Work to be completed -
From the data below, copy exactly the lines that lie between the one holding "orel eq m m." and the one holding "Definition fixed_fields (i", including both, and nothing more.

Data section -

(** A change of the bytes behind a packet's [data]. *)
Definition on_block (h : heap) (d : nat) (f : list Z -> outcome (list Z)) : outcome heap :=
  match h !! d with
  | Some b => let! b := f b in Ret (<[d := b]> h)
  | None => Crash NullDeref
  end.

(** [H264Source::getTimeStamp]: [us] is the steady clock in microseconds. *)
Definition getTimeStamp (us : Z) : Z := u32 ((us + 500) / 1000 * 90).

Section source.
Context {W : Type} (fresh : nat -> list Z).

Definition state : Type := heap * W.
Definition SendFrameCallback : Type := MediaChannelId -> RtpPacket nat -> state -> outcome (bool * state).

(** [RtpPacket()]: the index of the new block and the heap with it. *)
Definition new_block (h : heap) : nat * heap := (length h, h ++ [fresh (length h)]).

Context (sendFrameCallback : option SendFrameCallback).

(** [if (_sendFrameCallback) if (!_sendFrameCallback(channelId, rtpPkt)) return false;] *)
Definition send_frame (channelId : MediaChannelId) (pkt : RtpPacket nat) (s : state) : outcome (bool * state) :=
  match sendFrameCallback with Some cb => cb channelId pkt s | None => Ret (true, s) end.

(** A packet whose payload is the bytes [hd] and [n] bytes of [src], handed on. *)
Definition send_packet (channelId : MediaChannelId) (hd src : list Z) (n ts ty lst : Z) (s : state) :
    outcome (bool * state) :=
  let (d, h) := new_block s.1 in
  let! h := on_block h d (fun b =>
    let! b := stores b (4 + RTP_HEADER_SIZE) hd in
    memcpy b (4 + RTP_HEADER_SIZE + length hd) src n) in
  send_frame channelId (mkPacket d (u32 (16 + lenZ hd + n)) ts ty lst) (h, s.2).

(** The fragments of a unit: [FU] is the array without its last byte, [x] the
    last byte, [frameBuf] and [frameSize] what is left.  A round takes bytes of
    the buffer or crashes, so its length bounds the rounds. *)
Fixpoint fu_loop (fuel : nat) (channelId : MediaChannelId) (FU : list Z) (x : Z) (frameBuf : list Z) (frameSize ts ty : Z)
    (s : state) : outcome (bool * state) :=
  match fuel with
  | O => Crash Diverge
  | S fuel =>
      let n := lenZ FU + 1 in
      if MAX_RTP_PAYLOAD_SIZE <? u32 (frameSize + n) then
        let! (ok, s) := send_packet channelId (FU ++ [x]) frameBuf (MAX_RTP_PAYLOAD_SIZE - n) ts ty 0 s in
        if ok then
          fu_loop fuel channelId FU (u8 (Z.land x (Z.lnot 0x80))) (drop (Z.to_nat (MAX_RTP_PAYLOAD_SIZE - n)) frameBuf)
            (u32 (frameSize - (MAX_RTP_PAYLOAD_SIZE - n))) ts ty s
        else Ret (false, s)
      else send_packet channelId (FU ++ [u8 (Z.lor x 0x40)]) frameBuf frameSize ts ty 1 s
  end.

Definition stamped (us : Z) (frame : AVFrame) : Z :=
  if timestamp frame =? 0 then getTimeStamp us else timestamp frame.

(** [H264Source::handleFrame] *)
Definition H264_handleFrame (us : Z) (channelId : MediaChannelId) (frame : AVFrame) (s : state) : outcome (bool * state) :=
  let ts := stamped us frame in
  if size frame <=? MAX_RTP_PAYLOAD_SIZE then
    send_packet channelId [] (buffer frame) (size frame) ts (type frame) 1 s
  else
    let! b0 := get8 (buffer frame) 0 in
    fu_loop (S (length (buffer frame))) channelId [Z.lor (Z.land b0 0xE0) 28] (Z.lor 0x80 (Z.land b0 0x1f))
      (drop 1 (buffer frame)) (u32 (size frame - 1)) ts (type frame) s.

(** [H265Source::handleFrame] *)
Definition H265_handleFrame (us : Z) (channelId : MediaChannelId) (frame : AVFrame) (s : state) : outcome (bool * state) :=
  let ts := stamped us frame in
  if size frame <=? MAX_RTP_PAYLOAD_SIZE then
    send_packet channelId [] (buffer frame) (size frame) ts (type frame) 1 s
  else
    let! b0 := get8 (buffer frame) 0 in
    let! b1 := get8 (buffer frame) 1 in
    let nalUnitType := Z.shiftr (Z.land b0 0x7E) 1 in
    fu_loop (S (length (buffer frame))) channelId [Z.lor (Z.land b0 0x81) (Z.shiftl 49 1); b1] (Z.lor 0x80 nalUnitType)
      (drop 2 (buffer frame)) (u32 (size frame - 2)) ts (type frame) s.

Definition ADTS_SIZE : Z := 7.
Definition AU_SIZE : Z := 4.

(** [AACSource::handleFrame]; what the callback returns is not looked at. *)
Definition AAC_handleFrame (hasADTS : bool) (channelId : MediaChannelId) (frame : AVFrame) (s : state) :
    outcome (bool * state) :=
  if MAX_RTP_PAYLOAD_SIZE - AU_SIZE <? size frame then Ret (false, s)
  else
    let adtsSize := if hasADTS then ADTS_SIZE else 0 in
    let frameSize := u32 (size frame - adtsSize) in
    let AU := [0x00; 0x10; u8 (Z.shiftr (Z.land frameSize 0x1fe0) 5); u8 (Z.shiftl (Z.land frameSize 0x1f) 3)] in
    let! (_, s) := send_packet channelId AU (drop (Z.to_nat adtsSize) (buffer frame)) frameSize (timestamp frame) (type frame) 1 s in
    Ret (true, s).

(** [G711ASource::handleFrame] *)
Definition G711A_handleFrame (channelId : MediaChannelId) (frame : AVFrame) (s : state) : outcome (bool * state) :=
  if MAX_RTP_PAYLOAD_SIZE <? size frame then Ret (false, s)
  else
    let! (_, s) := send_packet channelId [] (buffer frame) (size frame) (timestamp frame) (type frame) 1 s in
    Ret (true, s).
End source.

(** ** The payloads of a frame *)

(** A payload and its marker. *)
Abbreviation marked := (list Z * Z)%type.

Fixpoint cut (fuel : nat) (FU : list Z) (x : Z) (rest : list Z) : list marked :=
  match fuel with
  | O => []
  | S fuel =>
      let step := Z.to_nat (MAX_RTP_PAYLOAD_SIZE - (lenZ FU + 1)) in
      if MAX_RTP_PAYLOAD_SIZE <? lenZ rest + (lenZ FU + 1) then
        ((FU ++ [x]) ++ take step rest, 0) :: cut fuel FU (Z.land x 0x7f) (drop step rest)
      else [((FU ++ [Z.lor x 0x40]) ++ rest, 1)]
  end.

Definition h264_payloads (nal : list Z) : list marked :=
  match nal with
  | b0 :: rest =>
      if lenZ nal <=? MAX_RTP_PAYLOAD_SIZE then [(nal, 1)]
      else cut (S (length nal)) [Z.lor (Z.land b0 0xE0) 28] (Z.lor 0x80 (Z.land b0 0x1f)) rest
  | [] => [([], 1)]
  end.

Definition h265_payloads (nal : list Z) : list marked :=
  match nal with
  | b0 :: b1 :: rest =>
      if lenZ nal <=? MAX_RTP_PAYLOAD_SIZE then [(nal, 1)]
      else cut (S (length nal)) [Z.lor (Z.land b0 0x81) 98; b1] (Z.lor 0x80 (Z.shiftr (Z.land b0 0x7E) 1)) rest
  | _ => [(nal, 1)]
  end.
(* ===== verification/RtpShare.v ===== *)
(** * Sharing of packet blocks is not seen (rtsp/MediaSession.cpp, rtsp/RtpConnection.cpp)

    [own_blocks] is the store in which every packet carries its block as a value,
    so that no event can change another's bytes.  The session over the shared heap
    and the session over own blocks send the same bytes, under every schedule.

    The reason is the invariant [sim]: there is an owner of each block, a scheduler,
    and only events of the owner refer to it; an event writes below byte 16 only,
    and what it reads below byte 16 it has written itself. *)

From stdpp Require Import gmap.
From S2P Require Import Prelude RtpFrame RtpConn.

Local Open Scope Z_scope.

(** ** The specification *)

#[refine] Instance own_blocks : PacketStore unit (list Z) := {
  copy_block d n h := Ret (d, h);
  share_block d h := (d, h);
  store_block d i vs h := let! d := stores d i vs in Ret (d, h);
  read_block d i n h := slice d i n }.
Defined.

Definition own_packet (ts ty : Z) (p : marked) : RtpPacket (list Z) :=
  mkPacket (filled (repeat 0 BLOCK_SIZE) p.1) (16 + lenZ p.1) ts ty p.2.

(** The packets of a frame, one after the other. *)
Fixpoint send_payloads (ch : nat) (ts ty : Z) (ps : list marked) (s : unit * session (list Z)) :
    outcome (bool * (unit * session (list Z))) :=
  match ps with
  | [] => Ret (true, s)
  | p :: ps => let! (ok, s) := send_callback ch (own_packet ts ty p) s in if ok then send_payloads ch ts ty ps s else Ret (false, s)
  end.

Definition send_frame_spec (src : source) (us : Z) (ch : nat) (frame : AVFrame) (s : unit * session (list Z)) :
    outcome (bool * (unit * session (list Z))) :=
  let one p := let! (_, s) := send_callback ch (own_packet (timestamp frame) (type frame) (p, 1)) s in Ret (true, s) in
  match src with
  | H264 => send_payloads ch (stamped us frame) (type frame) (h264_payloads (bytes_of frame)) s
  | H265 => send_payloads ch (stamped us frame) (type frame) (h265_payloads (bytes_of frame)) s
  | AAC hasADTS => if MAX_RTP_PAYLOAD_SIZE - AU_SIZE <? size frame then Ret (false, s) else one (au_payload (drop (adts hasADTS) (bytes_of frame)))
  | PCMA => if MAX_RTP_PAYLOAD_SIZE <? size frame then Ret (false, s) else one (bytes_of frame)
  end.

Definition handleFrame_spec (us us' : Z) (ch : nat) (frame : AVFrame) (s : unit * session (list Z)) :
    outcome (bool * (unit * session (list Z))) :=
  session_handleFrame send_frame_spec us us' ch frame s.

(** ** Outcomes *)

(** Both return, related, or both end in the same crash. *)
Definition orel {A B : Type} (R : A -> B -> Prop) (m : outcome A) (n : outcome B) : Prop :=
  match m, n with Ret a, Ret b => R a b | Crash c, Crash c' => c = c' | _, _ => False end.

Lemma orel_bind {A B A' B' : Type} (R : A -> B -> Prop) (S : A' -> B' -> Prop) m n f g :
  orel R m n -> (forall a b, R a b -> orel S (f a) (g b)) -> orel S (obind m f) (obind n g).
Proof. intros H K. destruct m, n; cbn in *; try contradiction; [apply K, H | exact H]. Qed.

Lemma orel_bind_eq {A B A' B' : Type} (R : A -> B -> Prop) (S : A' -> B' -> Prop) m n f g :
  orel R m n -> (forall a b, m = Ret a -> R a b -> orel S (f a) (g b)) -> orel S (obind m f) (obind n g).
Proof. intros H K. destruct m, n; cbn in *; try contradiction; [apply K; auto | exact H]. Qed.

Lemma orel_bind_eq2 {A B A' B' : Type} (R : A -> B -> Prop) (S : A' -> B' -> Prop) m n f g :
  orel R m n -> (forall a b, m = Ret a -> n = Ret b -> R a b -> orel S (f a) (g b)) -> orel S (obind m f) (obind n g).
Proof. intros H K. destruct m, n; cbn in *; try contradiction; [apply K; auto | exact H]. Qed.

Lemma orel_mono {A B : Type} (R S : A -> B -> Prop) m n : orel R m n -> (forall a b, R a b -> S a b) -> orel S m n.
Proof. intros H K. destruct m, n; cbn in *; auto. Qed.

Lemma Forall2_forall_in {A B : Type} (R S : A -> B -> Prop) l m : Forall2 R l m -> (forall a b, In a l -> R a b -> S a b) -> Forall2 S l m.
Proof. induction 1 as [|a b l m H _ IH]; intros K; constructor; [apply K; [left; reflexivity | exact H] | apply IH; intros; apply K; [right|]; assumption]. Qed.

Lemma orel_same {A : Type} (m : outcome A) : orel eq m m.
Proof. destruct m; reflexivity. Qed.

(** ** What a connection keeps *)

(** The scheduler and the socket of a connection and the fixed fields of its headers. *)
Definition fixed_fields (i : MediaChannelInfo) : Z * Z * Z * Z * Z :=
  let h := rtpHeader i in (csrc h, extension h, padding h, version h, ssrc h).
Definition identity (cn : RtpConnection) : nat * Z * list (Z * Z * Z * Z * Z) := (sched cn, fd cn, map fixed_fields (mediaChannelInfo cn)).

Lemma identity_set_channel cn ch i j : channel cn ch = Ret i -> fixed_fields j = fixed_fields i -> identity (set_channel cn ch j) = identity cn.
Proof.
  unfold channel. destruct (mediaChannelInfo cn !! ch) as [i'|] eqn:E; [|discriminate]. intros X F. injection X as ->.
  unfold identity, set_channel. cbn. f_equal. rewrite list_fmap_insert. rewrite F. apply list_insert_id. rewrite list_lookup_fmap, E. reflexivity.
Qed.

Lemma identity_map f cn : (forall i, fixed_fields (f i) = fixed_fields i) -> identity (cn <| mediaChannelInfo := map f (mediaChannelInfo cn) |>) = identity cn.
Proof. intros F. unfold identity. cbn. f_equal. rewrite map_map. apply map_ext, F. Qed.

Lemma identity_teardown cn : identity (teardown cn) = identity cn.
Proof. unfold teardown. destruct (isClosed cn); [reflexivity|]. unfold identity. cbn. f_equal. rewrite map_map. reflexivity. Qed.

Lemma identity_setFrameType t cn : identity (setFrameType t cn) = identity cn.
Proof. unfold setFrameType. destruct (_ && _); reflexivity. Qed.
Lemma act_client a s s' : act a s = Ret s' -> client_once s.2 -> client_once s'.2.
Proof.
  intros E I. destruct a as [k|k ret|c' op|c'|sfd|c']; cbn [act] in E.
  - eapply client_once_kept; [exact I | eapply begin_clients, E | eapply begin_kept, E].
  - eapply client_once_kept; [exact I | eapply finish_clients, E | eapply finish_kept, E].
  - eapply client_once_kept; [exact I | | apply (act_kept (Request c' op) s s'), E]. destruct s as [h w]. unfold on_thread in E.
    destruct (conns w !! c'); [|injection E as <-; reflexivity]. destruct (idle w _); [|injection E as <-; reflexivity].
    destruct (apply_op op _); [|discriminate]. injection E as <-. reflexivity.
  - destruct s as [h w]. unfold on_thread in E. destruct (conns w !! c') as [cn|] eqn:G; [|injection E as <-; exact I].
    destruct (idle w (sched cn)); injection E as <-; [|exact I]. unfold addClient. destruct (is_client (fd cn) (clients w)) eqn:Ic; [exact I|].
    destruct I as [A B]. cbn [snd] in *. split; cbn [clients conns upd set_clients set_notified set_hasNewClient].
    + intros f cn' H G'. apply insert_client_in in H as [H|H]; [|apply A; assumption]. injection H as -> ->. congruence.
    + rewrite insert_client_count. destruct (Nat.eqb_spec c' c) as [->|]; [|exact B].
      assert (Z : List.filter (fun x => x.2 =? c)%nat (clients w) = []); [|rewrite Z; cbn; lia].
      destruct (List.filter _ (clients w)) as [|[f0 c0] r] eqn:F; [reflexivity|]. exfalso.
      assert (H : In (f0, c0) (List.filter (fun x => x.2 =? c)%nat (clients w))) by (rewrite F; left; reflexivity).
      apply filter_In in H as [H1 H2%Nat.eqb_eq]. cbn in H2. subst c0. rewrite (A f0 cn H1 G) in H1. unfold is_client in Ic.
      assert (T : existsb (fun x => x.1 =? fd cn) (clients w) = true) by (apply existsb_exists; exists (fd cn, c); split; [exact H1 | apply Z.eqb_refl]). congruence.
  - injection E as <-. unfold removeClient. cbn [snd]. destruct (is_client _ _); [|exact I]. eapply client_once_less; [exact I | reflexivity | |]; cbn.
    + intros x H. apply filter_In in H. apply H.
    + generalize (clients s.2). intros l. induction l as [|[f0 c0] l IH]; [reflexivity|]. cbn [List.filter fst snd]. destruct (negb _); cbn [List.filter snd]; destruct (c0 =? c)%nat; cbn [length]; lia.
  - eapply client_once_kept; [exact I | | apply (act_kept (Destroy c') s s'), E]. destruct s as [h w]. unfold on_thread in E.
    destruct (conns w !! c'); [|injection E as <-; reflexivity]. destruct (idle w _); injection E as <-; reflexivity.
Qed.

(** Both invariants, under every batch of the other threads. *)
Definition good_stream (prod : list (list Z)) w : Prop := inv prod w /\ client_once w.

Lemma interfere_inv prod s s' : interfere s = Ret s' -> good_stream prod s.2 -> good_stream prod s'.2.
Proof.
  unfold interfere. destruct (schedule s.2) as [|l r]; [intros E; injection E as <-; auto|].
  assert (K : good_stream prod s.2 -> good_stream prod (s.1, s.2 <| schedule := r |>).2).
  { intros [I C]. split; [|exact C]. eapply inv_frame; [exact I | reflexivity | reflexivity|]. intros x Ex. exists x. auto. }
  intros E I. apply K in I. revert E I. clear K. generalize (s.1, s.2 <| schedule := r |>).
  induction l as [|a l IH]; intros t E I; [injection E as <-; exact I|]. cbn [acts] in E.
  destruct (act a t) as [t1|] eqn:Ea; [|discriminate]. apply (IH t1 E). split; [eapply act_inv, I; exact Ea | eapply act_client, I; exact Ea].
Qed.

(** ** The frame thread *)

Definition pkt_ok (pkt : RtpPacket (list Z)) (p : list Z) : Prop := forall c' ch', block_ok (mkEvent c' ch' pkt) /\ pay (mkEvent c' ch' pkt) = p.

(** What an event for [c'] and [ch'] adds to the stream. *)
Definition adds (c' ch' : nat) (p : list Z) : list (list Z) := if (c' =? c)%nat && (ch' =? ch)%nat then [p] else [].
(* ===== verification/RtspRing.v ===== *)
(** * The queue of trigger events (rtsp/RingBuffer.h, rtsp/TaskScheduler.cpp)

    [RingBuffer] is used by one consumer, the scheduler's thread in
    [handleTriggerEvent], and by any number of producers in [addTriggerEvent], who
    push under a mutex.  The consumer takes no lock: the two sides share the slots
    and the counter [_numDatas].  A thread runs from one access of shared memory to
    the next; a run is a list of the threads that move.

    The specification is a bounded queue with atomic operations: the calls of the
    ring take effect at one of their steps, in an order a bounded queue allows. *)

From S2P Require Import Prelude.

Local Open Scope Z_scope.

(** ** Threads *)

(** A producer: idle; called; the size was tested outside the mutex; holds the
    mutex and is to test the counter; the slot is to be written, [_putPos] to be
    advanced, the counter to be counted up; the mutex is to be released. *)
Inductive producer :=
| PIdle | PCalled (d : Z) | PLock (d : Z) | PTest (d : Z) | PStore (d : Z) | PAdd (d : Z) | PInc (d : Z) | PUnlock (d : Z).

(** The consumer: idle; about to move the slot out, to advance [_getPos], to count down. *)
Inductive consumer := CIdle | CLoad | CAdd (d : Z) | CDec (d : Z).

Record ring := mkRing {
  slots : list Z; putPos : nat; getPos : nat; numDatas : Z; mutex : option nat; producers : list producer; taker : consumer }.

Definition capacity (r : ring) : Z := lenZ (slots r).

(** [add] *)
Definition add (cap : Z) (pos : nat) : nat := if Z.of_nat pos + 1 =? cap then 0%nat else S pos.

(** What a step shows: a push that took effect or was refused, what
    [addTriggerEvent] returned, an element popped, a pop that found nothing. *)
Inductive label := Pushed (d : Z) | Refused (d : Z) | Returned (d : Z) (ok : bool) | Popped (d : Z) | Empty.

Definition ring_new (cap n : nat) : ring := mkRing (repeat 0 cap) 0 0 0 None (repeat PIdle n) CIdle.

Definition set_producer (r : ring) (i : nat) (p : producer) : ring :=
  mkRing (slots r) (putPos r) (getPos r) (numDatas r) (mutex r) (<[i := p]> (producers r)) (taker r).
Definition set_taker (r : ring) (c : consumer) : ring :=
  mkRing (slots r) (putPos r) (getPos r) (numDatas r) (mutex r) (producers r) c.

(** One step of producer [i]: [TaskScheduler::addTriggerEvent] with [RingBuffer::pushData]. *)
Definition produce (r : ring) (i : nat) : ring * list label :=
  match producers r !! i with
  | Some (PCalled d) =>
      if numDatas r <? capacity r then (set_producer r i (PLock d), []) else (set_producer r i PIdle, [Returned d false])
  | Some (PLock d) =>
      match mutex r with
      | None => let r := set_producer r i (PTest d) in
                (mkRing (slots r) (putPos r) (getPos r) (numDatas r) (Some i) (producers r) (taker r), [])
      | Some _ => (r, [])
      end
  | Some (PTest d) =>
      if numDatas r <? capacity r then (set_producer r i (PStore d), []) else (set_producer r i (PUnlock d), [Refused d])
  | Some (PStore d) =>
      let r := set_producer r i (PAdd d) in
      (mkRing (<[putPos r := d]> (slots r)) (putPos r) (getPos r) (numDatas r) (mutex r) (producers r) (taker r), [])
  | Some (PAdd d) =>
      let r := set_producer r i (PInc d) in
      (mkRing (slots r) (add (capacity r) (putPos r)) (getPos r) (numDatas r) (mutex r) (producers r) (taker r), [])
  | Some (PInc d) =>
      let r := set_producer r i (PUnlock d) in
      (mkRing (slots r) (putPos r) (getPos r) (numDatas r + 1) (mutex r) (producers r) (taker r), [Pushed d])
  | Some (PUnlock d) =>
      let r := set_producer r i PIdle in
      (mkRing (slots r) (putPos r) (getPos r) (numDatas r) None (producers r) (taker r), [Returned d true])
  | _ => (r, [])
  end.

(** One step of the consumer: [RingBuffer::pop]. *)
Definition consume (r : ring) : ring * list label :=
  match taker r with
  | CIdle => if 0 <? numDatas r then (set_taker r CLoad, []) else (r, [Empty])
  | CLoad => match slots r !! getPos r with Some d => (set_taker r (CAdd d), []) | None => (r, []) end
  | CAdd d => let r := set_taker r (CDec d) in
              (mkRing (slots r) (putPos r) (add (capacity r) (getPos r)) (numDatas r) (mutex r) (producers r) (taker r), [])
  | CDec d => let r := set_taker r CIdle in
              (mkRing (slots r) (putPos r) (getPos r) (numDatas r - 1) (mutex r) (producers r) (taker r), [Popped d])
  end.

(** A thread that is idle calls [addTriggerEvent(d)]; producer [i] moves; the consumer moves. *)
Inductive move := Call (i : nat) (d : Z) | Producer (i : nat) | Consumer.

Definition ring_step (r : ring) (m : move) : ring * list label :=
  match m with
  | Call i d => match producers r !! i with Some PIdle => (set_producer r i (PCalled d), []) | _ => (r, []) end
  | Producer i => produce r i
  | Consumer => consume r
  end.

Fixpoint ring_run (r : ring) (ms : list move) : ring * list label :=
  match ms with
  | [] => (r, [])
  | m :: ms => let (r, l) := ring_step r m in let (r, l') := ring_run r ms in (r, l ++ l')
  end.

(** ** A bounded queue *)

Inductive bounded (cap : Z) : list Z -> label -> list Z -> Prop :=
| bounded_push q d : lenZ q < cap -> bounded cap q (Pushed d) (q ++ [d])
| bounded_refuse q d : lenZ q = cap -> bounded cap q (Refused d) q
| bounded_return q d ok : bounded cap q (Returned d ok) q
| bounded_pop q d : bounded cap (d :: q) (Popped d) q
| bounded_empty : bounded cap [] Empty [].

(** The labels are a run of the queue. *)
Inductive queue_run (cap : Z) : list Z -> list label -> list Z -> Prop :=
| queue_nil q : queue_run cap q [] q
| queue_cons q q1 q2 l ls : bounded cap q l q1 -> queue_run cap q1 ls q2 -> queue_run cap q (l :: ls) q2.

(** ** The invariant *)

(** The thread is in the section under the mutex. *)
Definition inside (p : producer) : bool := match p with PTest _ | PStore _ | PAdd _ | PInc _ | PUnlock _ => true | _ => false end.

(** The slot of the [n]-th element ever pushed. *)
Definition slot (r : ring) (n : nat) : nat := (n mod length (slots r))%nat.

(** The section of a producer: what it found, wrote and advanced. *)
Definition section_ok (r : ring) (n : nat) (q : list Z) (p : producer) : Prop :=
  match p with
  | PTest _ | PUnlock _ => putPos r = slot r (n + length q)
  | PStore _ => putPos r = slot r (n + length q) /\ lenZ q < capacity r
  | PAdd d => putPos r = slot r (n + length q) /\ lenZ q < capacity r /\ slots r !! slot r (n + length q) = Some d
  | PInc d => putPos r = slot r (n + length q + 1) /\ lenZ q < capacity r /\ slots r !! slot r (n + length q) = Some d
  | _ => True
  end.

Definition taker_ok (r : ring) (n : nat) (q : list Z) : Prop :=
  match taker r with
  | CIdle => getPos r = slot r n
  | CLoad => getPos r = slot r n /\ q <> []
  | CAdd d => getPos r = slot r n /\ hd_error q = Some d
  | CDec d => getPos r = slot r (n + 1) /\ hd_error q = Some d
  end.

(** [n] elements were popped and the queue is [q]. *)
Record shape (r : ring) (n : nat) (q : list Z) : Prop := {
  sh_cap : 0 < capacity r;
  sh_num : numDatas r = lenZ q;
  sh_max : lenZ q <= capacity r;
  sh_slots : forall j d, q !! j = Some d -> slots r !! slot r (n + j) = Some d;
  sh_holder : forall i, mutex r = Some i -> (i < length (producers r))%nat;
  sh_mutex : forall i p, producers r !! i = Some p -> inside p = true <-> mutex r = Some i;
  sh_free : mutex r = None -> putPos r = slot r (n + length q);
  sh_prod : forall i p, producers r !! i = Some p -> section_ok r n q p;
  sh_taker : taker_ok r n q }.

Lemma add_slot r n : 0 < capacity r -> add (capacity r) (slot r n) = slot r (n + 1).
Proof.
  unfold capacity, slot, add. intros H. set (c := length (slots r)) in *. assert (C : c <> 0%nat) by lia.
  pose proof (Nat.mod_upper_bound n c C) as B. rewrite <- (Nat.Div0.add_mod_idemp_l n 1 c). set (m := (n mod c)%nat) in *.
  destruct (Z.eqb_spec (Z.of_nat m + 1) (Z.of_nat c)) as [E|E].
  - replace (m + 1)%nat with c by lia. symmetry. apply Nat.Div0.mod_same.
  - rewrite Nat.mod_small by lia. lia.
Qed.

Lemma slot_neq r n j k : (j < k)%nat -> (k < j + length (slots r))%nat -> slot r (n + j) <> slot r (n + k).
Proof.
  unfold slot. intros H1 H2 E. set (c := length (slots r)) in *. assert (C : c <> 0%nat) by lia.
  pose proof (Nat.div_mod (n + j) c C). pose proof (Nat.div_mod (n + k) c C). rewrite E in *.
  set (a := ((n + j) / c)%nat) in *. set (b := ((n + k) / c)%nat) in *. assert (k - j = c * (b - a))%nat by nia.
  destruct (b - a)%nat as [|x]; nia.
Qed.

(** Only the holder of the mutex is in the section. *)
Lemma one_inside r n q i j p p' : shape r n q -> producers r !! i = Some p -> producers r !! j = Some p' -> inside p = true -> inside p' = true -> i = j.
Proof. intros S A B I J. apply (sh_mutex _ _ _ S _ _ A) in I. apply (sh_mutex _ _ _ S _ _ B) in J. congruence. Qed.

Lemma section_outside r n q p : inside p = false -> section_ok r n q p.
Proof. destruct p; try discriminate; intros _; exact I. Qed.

Task response -
Lemma orel_same {A : Type} (m : outcome A) : orel eq m m.
Proof. destruct m; reflexivity. Qed.

(** ** What a connection keeps *)

(** The scheduler and the socket of a connection and the fixed fields of its headers. *)
Definition fixed_fields (i : MediaChannelInfo) : Z * Z * Z * Z * Z :=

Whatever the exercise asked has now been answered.